DATASET CONTENT below:

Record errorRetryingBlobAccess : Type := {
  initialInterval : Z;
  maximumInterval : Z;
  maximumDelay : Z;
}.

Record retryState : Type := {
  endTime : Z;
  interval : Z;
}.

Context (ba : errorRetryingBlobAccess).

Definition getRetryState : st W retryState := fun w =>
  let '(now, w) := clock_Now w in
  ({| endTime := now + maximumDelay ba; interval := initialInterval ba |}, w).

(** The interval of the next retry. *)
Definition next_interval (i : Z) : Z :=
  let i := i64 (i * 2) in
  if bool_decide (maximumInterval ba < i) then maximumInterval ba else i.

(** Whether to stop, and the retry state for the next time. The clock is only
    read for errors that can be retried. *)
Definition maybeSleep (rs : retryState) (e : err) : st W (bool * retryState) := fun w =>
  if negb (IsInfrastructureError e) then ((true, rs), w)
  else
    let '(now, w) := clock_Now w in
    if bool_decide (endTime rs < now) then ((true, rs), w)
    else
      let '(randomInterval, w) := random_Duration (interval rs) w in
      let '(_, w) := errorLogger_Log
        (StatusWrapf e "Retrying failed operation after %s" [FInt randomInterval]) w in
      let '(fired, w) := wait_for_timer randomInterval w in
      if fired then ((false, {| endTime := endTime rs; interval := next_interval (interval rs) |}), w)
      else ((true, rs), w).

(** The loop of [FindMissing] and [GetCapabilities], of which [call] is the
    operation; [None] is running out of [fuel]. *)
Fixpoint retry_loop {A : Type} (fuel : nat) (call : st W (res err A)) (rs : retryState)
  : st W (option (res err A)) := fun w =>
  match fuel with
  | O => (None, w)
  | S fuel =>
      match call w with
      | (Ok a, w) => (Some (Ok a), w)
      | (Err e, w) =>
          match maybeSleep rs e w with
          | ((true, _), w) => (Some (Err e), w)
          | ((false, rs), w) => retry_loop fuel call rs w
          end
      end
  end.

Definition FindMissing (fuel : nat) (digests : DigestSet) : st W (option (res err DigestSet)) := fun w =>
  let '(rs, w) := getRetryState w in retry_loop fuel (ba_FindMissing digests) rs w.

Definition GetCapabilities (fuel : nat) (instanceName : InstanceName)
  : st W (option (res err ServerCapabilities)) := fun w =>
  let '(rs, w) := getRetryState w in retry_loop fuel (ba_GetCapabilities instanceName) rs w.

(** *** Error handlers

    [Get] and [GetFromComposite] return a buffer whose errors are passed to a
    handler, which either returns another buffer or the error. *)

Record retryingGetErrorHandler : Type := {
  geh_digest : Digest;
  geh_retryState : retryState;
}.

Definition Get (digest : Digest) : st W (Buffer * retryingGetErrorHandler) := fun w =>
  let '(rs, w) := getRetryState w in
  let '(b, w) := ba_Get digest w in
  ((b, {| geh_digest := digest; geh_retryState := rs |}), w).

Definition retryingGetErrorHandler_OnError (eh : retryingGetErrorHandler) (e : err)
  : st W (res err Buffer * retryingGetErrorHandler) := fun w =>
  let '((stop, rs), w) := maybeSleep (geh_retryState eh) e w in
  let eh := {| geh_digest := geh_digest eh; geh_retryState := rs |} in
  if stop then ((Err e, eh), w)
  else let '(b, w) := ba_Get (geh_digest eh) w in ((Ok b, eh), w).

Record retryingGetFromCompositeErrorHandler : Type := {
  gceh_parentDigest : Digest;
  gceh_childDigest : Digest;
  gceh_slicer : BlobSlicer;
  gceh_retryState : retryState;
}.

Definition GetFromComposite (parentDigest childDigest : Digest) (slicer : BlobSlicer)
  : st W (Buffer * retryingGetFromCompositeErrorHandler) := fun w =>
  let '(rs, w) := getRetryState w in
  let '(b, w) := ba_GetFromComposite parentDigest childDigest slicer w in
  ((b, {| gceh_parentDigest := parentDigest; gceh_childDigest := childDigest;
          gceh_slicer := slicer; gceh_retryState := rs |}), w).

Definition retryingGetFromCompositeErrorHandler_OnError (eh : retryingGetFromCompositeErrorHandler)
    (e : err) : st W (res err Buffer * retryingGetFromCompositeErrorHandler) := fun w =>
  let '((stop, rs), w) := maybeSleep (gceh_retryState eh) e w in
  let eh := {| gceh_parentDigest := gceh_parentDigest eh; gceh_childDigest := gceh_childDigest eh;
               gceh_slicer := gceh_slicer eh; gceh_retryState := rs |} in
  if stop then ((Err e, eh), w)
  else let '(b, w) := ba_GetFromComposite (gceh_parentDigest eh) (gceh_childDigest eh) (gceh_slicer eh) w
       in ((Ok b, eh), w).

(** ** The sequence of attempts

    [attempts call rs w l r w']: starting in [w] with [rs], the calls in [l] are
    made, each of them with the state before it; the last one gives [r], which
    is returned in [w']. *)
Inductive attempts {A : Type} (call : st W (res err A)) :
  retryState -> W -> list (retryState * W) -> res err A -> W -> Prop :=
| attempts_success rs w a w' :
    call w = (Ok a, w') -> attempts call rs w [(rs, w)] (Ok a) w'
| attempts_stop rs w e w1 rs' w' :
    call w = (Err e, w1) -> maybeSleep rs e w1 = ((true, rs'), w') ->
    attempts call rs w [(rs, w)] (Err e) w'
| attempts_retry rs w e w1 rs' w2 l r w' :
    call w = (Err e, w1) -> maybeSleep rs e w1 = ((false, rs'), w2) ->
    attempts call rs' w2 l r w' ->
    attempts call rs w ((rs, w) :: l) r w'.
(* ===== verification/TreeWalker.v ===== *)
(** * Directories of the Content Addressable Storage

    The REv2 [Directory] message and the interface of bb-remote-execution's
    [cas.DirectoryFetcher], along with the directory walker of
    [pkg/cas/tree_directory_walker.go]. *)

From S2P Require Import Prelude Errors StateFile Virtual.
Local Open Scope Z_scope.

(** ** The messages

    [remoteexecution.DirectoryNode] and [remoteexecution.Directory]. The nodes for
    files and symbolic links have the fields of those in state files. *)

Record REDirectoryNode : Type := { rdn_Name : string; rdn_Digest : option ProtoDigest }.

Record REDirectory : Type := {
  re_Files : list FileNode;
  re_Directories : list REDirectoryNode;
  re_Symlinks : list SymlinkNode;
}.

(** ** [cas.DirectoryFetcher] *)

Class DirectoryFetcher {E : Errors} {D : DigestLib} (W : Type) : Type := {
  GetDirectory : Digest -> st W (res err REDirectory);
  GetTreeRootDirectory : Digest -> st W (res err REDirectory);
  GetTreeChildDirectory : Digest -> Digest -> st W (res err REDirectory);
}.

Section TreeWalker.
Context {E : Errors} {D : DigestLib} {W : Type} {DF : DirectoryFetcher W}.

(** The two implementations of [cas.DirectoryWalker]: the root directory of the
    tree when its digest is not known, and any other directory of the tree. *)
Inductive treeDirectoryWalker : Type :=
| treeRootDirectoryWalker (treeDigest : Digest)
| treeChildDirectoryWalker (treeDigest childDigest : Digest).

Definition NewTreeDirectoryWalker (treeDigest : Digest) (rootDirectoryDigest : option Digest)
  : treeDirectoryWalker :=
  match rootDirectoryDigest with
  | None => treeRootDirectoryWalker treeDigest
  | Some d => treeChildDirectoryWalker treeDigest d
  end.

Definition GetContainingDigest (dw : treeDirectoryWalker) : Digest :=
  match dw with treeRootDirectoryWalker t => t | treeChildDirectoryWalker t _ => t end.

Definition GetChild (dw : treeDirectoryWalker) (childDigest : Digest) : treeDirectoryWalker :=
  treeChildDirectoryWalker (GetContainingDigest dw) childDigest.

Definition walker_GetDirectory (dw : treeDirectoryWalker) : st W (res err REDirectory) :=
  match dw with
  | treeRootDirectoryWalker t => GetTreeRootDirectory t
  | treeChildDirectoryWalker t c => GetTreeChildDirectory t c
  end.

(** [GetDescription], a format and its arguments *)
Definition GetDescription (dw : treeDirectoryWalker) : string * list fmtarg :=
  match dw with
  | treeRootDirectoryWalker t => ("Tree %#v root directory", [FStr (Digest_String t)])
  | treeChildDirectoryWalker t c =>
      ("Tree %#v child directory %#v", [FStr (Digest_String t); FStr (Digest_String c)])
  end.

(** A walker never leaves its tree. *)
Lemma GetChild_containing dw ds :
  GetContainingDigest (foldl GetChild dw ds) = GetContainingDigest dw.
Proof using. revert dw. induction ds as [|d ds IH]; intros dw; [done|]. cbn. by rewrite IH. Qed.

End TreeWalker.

End of DATASET CONTENT.

**WHAT YOU HAVE TO DO**
Each line in the listing above from the one containing "initialInterval : Z;" through the one containing "(Err e, w) =>" should be repeated exactly, and no other line.

**THE COMPLETED TASK**
  initialInterval : Z;
  maximumInterval : Z;
  maximumDelay : Z;
}.

Record retryState : Type := {
  endTime : Z;
  interval : Z;
}.

Context (ba : errorRetryingBlobAccess).

Definition getRetryState : st W retryState := fun w =>
  let '(now, w) := clock_Now w in
  ({| endTime := now + maximumDelay ba; interval := initialInterval ba |}, w).

(** The interval of the next retry. *)
Definition next_interval (i : Z) : Z :=
  let i := i64 (i * 2) in
  if bool_decide (maximumInterval ba < i) then maximumInterval ba else i.

(** Whether to stop, and the retry state for the next time. The clock is only
    read for errors that can be retried. *)
Definition maybeSleep (rs : retryState) (e : err) : st W (bool * retryState) := fun w =>
  if negb (IsInfrastructureError e) then ((true, rs), w)
  else
    let '(now, w) := clock_Now w in
    if bool_decide (endTime rs < now) then ((true, rs), w)
    else
      let '(randomInterval, w) := random_Duration (interval rs) w in
      let '(_, w) := errorLogger_Log
        (StatusWrapf e "Retrying failed operation after %s" [FInt randomInterval]) w in
      let '(fired, w) := wait_for_timer randomInterval w in
      if fired then ((false, {| endTime := endTime rs; interval := next_interval (interval rs) |}), w)
      else ((true, rs), w).

(** The loop of [FindMissing] and [GetCapabilities], of which [call] is the
    operation; [None] is running out of [fuel]. *)
Fixpoint retry_loop {A : Type} (fuel : nat) (call : st W (res err A)) (rs : retryState)
  : st W (option (res err A)) := fun w =>
  match fuel with
  | O => (None, w)
  | S fuel =>
      match call w with
      | (Ok a, w) => (Some (Ok a), w)
      | (Err e, w) =>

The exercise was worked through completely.